Available records:
(** * Testkube execution orchestrator: a shallow embedding and its properties

  The development follows the Go sources
  - [internal/app/api/v1/executions.go] (batch handler, [executeTest],
    [notifyEvents], [GetExecuteOptions], [mergeParams]),
  - the test-suite execution model ([CalculateDuration]),
  and states the properties of the natural-language specification
  against them. *)

From Stdlib Require Import ZArith Ascii String DecimalString List Lia.
From stdpp Require Import base option list gmap strings fin_maps.

Local Open Scope string_scope.
Local Open Scope Z_scope.

(** ** Machine integers and Go's [time] package *)

Module GoTime.

(** [int64] values are integers reduced to the signed 64-bit range. *)
Definition wrap64 (z : Z) : Z := (z + 2^63) mod 2^64 - 2^63.

(** [time.Duration] is an [int64] count of nanoseconds. *)
Definition Duration := Z.
Definition minDuration : Duration := - 2^63.
Definition maxDuration : Duration := 2^63 - 1.
Definition Second : Z := 1000000000.

(** A [time.Time] without monotonic reading: seconds since January 1 of
    year 1 (Go's internal epoch) and nanoseconds within that second. *)
Record Time := mkTime { sec : Z; nsec : Z }.

Definition wfTime (t : Time) : Prop := 0 <= nsec t < Second.

Definition unixToInternal : Z := 62135596800.
Definition internalToUnix : Z := - unixToInternal.

(** The zero value [time.Time{}]. *)
Definition zeroTime : Time := mkTime 0 0.

Definition IsZero (t : Time) : bool := (sec t =? 0) && (nsec t =? 0).

(** [t.UnixNano()]: [(t.sec() + internalToUnix)*1e9 + int64(t.nsec())],
    computed in [int64], so it wraps for instants outside 1678..2262. *)
Definition UnixNano (t : Time) : Z :=
  wrap64 ((sec t + internalToUnix) * Second + nsec t).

Exercise instructions: Check each line above for the string "Require", then copy the ones that have it.

Output for this exercise:
From Stdlib Require Import ZArith Ascii String DecimalString List Lia.
From stdpp Require Import base option list gmap strings fin_maps.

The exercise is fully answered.